Extending MathML 2

[24 April 2014]

The other day I got an inquiry from a user having trouble getting their extensions to MathML 2 to work in their new XSD schema. I learned some things while working on their problem.

First, viagra order let’s be clear. MathML says that it is intended to be extensible. Section 7.3.2 of MathML2 reads in full:

The set of elements and attributes specified in the MathML specification are necessary for rendering common mathematical expressions. It is recognized that not all mathematical notation is covered by this set of elements, that new notations are continually invented, and that sub-communities within mathematics often have specialized notations; and furthermore that the explicit extension of a standard is a necessarily slow and conservative process.

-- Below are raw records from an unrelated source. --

Lemma commitPatch_spec state ref l base n x x' r :
  commitPatch state x = (x', r) → writerRefOf state = Ok ref → tidy (c_onCommitSuccess state) →
  chain (commits (view x)) (refs (view x) !! ref) l base → descending l → c_lamport state = JInt n →
  grows (view x) (view x') ∧ ∀ res, r = Ok res → committed_on state ref base n x' res.
Proof.
  intros Hrun Href Htidy Hc Hd Hn. unfold commitPatch, mbind, step_bind, lift in Hrun.
  destruct (require (0 <? length (c_ops state))%nat (PatchError "E_PATCH_EMPTY")); [|by injection Hrun as <- <-].
  rewrite Href in Hrun. destruct (readRef ref x) as [x1 r1] eqn:Er.
  destruct (readRef_law _ _ _ _ Er) as [Hg1 Hh1]. destruct r1 as [cur|e]; [|by injection Hrun as <- <-].
  specialize (Hh1 cur eq_refl). case_bool_decide as Hcur; [|by injection Hrun as <- <-].
  cbn [require] in Hrun. pose proof Hg1 as (_ & _ & Hgr1). destruct (Hgr1 _ _ _ Hc) as (la & Hc1 & Hd1).
  specialize (Hd1 Hd). rewrite Hh1 in Hc1. set (l1 := la ++ l) in *.
  destruct (resolveParent state cur x1) as [x2 r2] eqn:Ep.
  destruct (resolveParent_spec _ _ _ _ _ _ _ _ Ep Hc1 Hn) as [Hg2 Hp2].
  assert (grows (view x) (view x2)) as Hg02 by (by etrans).
  destruct r2 as [[lam par]|e]; [|by injection Hrun as <- <-]. destruct (Hp2 lam par eq_refl) as [-> ->].
  destruct (assemble _ _ _ _ _ _ _) as [p|e] eqn:Easm; [|by injection Hrun as <- <-].
  destruct (require (c_hasPatchJournal state) _); [|by injection Hrun as <- <-].
  destruct (assemble_fields _ _ _ _ _ _ _ _ Easm) as [Hlam _].
  destruct (publishPatch state ref cur p x2) as [x3 r3] eqn:Epub.
  destruct (publishPatch_grows _ _ _ _ _ _ _ l1 base Epub) as [Hg3 Hp3];
    [by apply (chain_mono (commits (view x1))); [destruct Hg2|]|done|done| |].
  { rewrite Hlam. by apply lamport_on_later. }
  assert (grows (view x) (view x3)) as Hg03 by (by etrans).
  destruct r3 as [pub|e]; [|by injection Hrun as <- <-].
  assert (committed_on state ref base n x3 (CommitResult p pub)) as Hdone.
  { destruct (Hp3 pub eq_refl) as (handle & l2 & Hpatch & Hchain & Hdesc). rewrite Hlam in Hchain, Hdesc.
    exists l1, l2, handle. split_and!; try done. rewrite <- Hcur. symmetry. apply (chain_head _ _ _ _ Hc1). }
  destruct (c_onCommitSuccess state) as [f|] eqn:Ef.
  - unfold try_catch in Hrun. destruct (f (CommitResult p pub) x3) as [x4 r4] eqn:Ecb.
    pose proof (Htidy f eq_refl _ _ _ _ Ecb) as Hg4.
    assert (x' = x4 ∧ r = Ok (CommitResult p pub)) as [-> ->] by (destruct r4; by injection Hrun as <- <-).
    split; [by etrans|]. intros res [= <-]. by apply (committed_on_grows _ _ _ _ x3).
  - injection Hrun as <- <-. split; [done|]. by intros res [= <-].
Qed.
(** An attempt on a head that the ref has left reads the ref and throws. *)
Lemma stale_commit state ref r0 r1 x x' r l base :
  chain (commits r0) (refs r0 !! ref) l base → refs r0 !! ref = c_expectedParentSha state →
  grows r0 r1 → refs r1 !! ref ≠ c_expectedParentSha state → grows r1 (view x) →
  commitPatch state x = (x', r) → writerRefOf state = Ok ref →
  (x' = x ∧ r = Throw (PatchError "E_PATCH_EMPTY")) ∨
  (∃ h, readRef ref x = (x', h) ∧
    r = match h with Ok _ => Throw buildWriterCasConflict | Throw e => Throw e end).
Proof.
  intros Hc Hexp Hg1 Hmoved Hg2 Hrun Href. unfold commitPatch, mbind, step_bind, lift in Hrun.
  destruct (0 <? length (c_ops state))%nat; cbn [require] in Hrun; [|injection Hrun as <- <-; by left].
  right. rewrite Href in Hrun. destruct (readRef ref x) as [x1 h] eqn:Er.
  destruct (readRef_law _ _ _ _ Er) as [Hg3 Hh]. exists h. destruct h as [cur|e]; [|by injection Hrun as <- <-].
  specialize (Hh cur eq_refl). rewrite bool_decide_false in Hrun; [by injection Hrun as <- <-|].
  intros ->. apply Hmoved. rewrite <- Hexp. rewrite <- Hexp in Hh.
  apply (grows_no_return r0 r1 (view x1) ref l base); [done|done|by etrans|done].
Qed.

(** *** On a builder *)

Context (hasPatchJournal : bool) (callback : option (PatchCommitResult → step X unit)).

Lemma commit_start_spec b :
  (commit_start b = (b, Throw (PatchError "E_PATCH_ALREADY_COMMITTED")) ∧ (_committed b = true ∨ _committing b = true)) ∨
  (commit_start b = (set_commit false true b, Ok (set_commit false true b)) ∧
    _committed b = false ∧ _committing b = false).
Proof.
  unfold commit_start, _assertNotCommitted, asks, modify, get, lift, mbind, step_bind.
  destruct (_committed b) eqn:Ec; [by left; auto|]. destruct (_committing b) eqn:Eg; [by left; auto|].
  right. auto.
Qed.

Lemma set_commit_same b : _committed b = false → _committing b = false → set_commit false false b = b.
Proof. by destruct b; simpl; intros -> ->. Qed.

(** The commit of a builder: refused, or the committer on what it holds. *)
Lemma commit_run b x :
  (commitWithEvidence hasPatchJournal callback (b, x) = ((b, x), Throw (PatchError "E_PATCH_ALREADY_COMMITTED")) ∧
    (_committed b = true ∨ _committing b = true)) ∨
  (let '(x', r) := commitPatch (commit_state hasPatchJournal callback b) x in
   commitWithEvidence hasPatchJournal callback (b, x) =
     ((match r with Ok _ => set_commit true false b | Throw _ => b end, x'), r)).
Proof.
  unfold commitWithEvidence. destruct (commit_start_spec b) as [[-> ?]|(-> & Hc & Hg)]; [by left|]. right.
  change (commit_state hasPatchJournal callback (set_commit false true b)) with (commit_state hasPatchJournal callback b).
  destruct (commitPatch (commit_state hasPatchJournal callback b) x) as [x' [res|e]]; [done|].
  change ((set_commit false false b, x', @Throw PatchCommitResult e) = (b, x', Throw e)).
  by rewrite set_commit_same.
Qed.
End safety.

(** ** Properties *)

(** C5. A commit puts the patch of its builder on the head the builder was made on,
    whatever other processes write meanwhile: when it returns, the patch is
    stored, its commit lies in the chain of the ref directly on that head, with
    a Lamport time above every other one below it, so that the times of the
    chain still ascend; the ref has left that head for good, and the builder is
    closed. When it throws, the builder is as before. *)
Theorem commit_extends_its_chain {M X : Type} `{CommitMessageCodec M} `{!Persistence M X} `{!PatchJournal X}
    (view : X → Repo M) `{!RepositoryLaws view} (hasPatchJournal : bool)
    (callback : option (PatchCommitResult → step X unit)) (b b' : PatchBuilder) (x x' : X)
    (r : result PatchCommitResult) (ref : string) (l : list entry) (base : option string) (n : Z) :
  commitWithEvidence hasPatchJournal callback (b, x) = ((b', x'), r) →
  writerRefOf (commit_state hasPatchJournal callback b) = Ok ref → tidy view callback →
  lamport (_options b) = JInt n →
  chain (commits (view x)) (refs (view x) !! ref) l base → descending l →
  grows (view x) (view x') ∧
  match r with
  | Throw _ => b' = b
  | Ok res => _committed b' = true ∧ refs (view x') !! ref ≠ expectedParentSha (_options b) ∧
      ∃ below above m, let p := result_patch res in
        patch_at (JInt (lamport_on n below)) b = Ok p ∧
        patches (view x') !! StorageHandle.toString (msg_handle m) = Some p ∧
        msg_lamport m = JInt (Patch.lamport p) ∧ msg_writer m = writerId (_options b) ∧
        head_of below base = expectedParentSha (_options b) ∧
        chain (commits (view x')) (refs (view x') !! ref) (above ++ (sha (published res), m) :: below) base ∧
        descending (above ++ (sha (published res), m) :: below)
  end.
Proof.
  intros Hrun Href Htidy Hn Hc Hd.
  destruct (commit_run hasPatchJournal callback b x) as [[Hrun' _]|Hrun'].
  { rewrite Hrun in Hrun'. by injection Hrun' as -> -> ->. }
  destruct (commitPatch (commit_state hasPatchJournal callback b) x) as [x1 r1] eqn:Ep.
  rewrite Hrun in Hrun'. injection Hrun' as -> -> ->.
  destruct (commitPatch_spec view _ _ _ _ _ _ _ _ Ep Href Htidy Hc Hd Hn) as [Hg Hres].
  split; [done|]. destruct r1 as [res|e]; [|done].
  destruct (Hres res eq_refl) as (below & above & handle & Hasm & Hpatch & Hhead & Hchain & Hdesc).
  destruct (assemble_fields _ _ _ _ _ _ _ _ Hasm) as [Hlam _]. simpl in Hhead, Hchain, Hdesc.
  split; [done|]. split.
  - intros Heq. rewrite <- Hhead in Heq.
    rewrite cons_middle, app_assoc in Hchain. by apply chain_no_return in Hchain as [_ [=]]%app_eq_nil.
  - exists below, above. eexists. split_and!; [exact Hasm| | | |exact Hhead|exact Hchain|exact Hdesc]; simpl.
    + exact Hpatch.
    + by rewrite Hlam.
    + done.
Qed.

(** C35. A builder is published at most once, also when the answer of an attempt was
    lost: once the ref has left the head the builder was made on, whoever moved
    it, every further commit only reads the ref and throws the conflict, or the
    error of that read, and leaves the builder as it is. *)
Theorem stale_commit_publishes_nothing {M X : Type} `{CommitMessageCodec M} `{!Persistence M X}
    `{!PatchJournal X} (view : X → Repo M) `{!RepositoryLaws view} (hasPatchJournal : bool)
    (callback : option (PatchCommitResult → step X unit)) (b b' : PatchBuilder) (x x' : X)
    (r : result PatchCommitResult) (ref : string) (l : list entry) (base : option string) (r0 r1 : Repo M) :
  chain (commits r0) (refs r0 !! ref) l base → refs r0 !! ref = expectedParentSha (_options b) →
  grows r0 r1 → refs r1 !! ref ≠ expectedParentSha (_options b) → grows r1 (view x) →
  commitWithEvidence hasPatchJournal callback (b, x) = ((b', x'), r) →
  writerRefOf (commit_state hasPatchJournal callback b) = Ok ref →
  b' = b ∧
  ((x' = x ∧ (r = Throw (PatchError "E_PATCH_ALREADY_COMMITTED") ∨ r = Throw (PatchError "E_PATCH_EMPTY"))) ∨
   ∃ h, readRef ref x = (x', h) ∧
     r = match h with Ok _ => Throw (WriterError "WRITER_CAS_CONFLICT") | Throw e => Throw e end).
Proof.
  intros Hc Hexp Hg1 Hmoved Hg2 Hrun Href.
  destruct (commit_run hasPatchJournal callback b x) as [[Hrun' _]|Hrun'].
  { rewrite Hrun in Hrun'. injection Hrun' as -> -> ->. auto. }
  destruct (commitPatch (commit_state hasPatchJournal callback b) x) as [x1 rr] eqn:Ep.
  rewrite Hrun in Hrun'. injection Hrun' as -> -> ->.
  destruct (stale_commit view (commit_state hasPatchJournal callback b) _ _ _ _ _ _ _ _ Hc Hexp Hg1 Hmoved Hg2 Ep Href) as [[-> ->]|(h & Hh & ->)].
  - auto.
  - split; [by destruct h|]. right. by exists h.
Qed.

(** *** The lock *)

Lemma locked_guard {A} (k : unit → step PatchBuilder A) b :
  _committed b || _committing b = true →
  (u ← _assertNotCommitted; k u) b = (b, Throw (PatchError "E_PATCH_ALREADY_COMMITTED")).
Proof. intros Hl. unfold _assertNotCommitted, asks, lift, mbind, step_bind. by rewrite Hl. Qed.

Lemma locked_bind {A B} (m : step PatchBuilder A) (k : A → step PatchBuilder B) b e :
  m b = (b, Throw e) → (m ≫= k) b = (b, Throw e).
Proof. unfold mbind, step_bind. by intros ->. Qed.

(** The answer of the storage is looked at before the lock. *)
Lemma locked_lift {A B} (r : result A) (k : A → step PatchBuilder B) b :
  (∀ a, ∃ e, k a b = (b, Throw e)) → ∃ e, (a ← lift r; k a) b = (b, Throw e).
Proof. intros Hk. unfold lift, mbind, step_bind. destruct r as [a|e]; [apply Hk|by exists e]. Qed.

(** While a builder is committed and after it was, no call changes it: every
    call throws, also the second half of an attachment that was begun before. *)
Theorem locked_builder_is_frozen `{NumberText} (E : env) (c : call) (b : PatchBuilder) :
  _committed b = true ∨ _committing b = true → ∃ e, run E c b = (b, Throw e).
Proof.
  intros Hl. assert (_committed b || _committing b = true) as Hb by (by apply orb_true_iff).
  destruct c; cbn [run];
    try (eexists; first [apply locked_guard|apply locked_bind, locked_guard]; exact Hb).
  - apply locked_lift. intros payload. apply locked_lift. intros intent.
    unfold _lowerNodeContentIntent. destruct (ContentAttachmentWriteIntent.nodeId intent) as [n|e]; [|by exists e].
    eexists. apply locked_bind. apply (locked_bind (setProperty _ _ _)). by apply locked_guard.
  - apply locked_lift. intros payload. apply locked_lift. intros intent.
    unfold _lowerEdgeContentIntent. destruct (ContentAttachmentWriteIntent.edgeTarget intent) as [t|e]; [|by exists e].
    eexists. apply locked_bind. apply (locked_bind (setEdgeProperty _ _ _ _ _ _)). by apply locked_guard.
Qed.

(** *** The sample builder in an empty repository *)

Definition sample_ref : string := "refs/warp/g/writers/w".

Definition commit_sample (x : Memory.world) : (PatchBuilder * Memory.world) * result PatchCommitResult :=
  commitWithEvidence true None (sample_builder, x).

Definition sample_repository : Memory.world := (commit_sample Memory.empty).1.2.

This implies that the MathML standard could never explicitly cover all the presentational forms used by every sub-community of authors and readers of mathematics, much less encode all mathematical content.

In order to facilitate the use of MathML by the widest possible audience, and to enable its smooth evolution to encompass more notational forms and more mathematical content (perhaps eventually covered by explicit extensions to the standard), the set of tags and attributes is open-ended, in the sense described in this section.

MathML is described by an XML DTD, which necessarily limits the elements and attributes to those occurring in the DTD. Renderers desiring to accept non-standard elements or attributes, and authors desiring to include these in documents, should accept or produce documents that conform to an appropriately extended XML DTD that has the standard MathML DTD as a subset.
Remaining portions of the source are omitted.